**Work request**
Print, exactly as written, every line from the first line of the records below through the line containing "destruct (steps_to_start_advance len s0 k0 _ _ Hk Hi Hne _", and nothing further.

===== Information shown =====

(** the loop ends as soon as the lists it walks over keep their lengths *)
Lemma walk_loop_bounded d oc im s0 k0 (len : Side -> nat) (P : WalkState -> Prop) :
  (forall st st', P st -> walk_step d oc im st = Ok st' -> P st') ->
  (forall st s, P st -> length (events_on (w_heap st) im s) = len s) ->
  (k0 < len s0)%nat ->
  forall fuel st,
    P st ->
    (current_index st <= len (current_side st))%nat ->
    (steps_to_start len s0 k0 (current_side st) (current_index st) <= fuel)%nat ->
    (exists st', walk_loop fuel d oc im (s0, k0) st = Ok st' /\ P st') \/
    (exists e, walk_loop fuel d oc im (s0, k0) st = Err e).
Proof.
  intros Hstep Hlen Hk. induction fuel as [|fuel IH]; intros st HP Hi Hfuel;
    cbn [walk_loop]; destruct (back_at_start (s0, k0) st) eqn:Eb; eauto.
  - exfalso.
    assert (Hne : (current_side st, current_index st) <> (s0, k0)).
    { intros [= E1 E2]. unfold back_at_start in Eb. cbn [fst snd] in Eb.
      rewrite E1, E2, Nat.eqb_refl in Eb. rewrite bool_decide_eq_true_2 in Eb by reflexivity.
      discriminate. }
    destruct (if (len (current_side st) <=? current_index st)%nat
              then (NEXT_SIDE_MAP (current_side st), 0%nat)
              else (current_side st, S (current_index st))) as [s' i'] eqn:Ec.
    destruct (steps_to_start_advance len s0 k0 _ _ Hk Hi Hne s' i' (eq_sym Ec))
      as [E _].
    lia.
  - destruct (walk_step d oc im st) as [st1| |] eqn:Es; cbn [mbind Result_bind].
    + assert (Hne : (current_side st, current_index st) <> (s0, k0)).
      { intros [= E1 E2]. unfold back_at_start in Eb. cbn [fst snd] in Eb.
        rewrite E1, E2, Nat.eqb_refl in Eb.
        rewrite bool_decide_eq_true_2 in Eb by reflexivity. discriminate. }
      pose proof (walk_step_cursor _ _ _ _ _ Es) as Hc.
      rewrite (Hlen st _ HP) in Hc.
      destruct (steps_to_start_advance len s0 k0 _ _ Hk Hi Hne _ _ Hc) as [E Hi'].
      apply IH; [eapply Hstep; eassumption | exact Hi' | lia].
    + right. eauto.
    + exfalso. revert Es. unfold walk_step.
      repeat match goal with
      | |- Ok _ = OutOfFuel -> _ => discriminate
      | |- Err _ = OutOfFuel -> _ => discriminate
      | |- context [match ?x with _ => _ end] => destruct x eqn:?
      end.
Qed.

Lemma event_count_sum h im :
  event_count h im
  = (length (events_on h im TOP) + length (events_on h im RIGHT)
     + length (events_on h im BOTTOM) + length (events_on h im LEFT))%nat.
Proof.
  unfold event_count, all_events, all_sides. cbn [map concat].
  rewrite !length_app. cbn [length]. lia.
Qed.

Lemma walk_init_state oc im s0 k0 h st0 :
  walk_init oc im (s0, k0) h = Ok st0 ->
  (k0 < length (events_on h im s0))%nat /\
  w_heap st0 = h /\ current_side st0 = s0 /\ current_index st0 = S k0 /\
  current_skipped_intersection_map st0 = EMPTY_INTERSECTION_MAP /\
  looking_for st0 = look_exit /\ skipped_intersections st0 = [] /\
  new_closed_coastlines st0 = [].
Proof.
  unfold walk_init, events_on.
  destruct (read_events h (im_get im s0) !! k0) as [e|] eqn:E; [|discriminate].
  destruct (oc !! bounded_coastline_id e); [|discriminate].
  intros [= <-]. cbn. apply lookup_lt_Some in E. repeat split; auto.
Qed.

=====

**Solution**
(** the loop ends as soon as the lists it walks over keep their lengths *)
Lemma walk_loop_bounded d oc im s0 k0 (len : Side -> nat) (P : WalkState -> Prop) :
  (forall st st', P st -> walk_step d oc im st = Ok st' -> P st') ->
  (forall st s, P st -> length (events_on (w_heap st) im s) = len s) ->
  (k0 < len s0)%nat ->
  forall fuel st,
    P st ->
    (current_index st <= len (current_side st))%nat ->
    (steps_to_start len s0 k0 (current_side st) (current_index st) <= fuel)%nat ->
    (exists st', walk_loop fuel d oc im (s0, k0) st = Ok st' /\ P st') \/
    (exists e, walk_loop fuel d oc im (s0, k0) st = Err e).
Proof.
  intros Hstep Hlen Hk. induction fuel as [|fuel IH]; intros st HP Hi Hfuel;
    cbn [walk_loop]; destruct (back_at_start (s0, k0) st) eqn:Eb; eauto.
  - exfalso.
    assert (Hne : (current_side st, current_index st) <> (s0, k0)).
    { intros [= E1 E2]. unfold back_at_start in Eb. cbn [fst snd] in Eb.
      rewrite E1, E2, Nat.eqb_refl in Eb. rewrite bool_decide_eq_true_2 in Eb by reflexivity.
      discriminate. }
    destruct (if (len (current_side st) <=? current_index st)%nat
              then (NEXT_SIDE_MAP (current_side st), 0%nat)
              else (current_side st, S (current_index st))) as [s' i'] eqn:Ec.
    destruct (steps_to_start_advance len s0 k0 _ _ Hk Hi Hne s' i' (eq_sym Ec))
      as [E _].
    lia.
  - destruct (walk_step d oc im st) as [st1| |] eqn:Es; cbn [mbind Result_bind].
    + assert (Hne : (current_side st, current_index st) <> (s0, k0)).
      { intros [= E1 E2]. unfold back_at_start in Eb. cbn [fst snd] in Eb.
        rewrite E1, E2, Nat.eqb_refl in Eb.
        rewrite bool_decide_eq_true_2 in Eb by reflexivity. discriminate. }
      pose proof (walk_step_cursor _ _ _ _ _ Es) as Hc.
      rewrite (Hlen st _ HP) in Hc.
      destruct (steps_to_start_advance len s0 k0 _ _ Hk Hi Hne _ _ Hc) as [E Hi'].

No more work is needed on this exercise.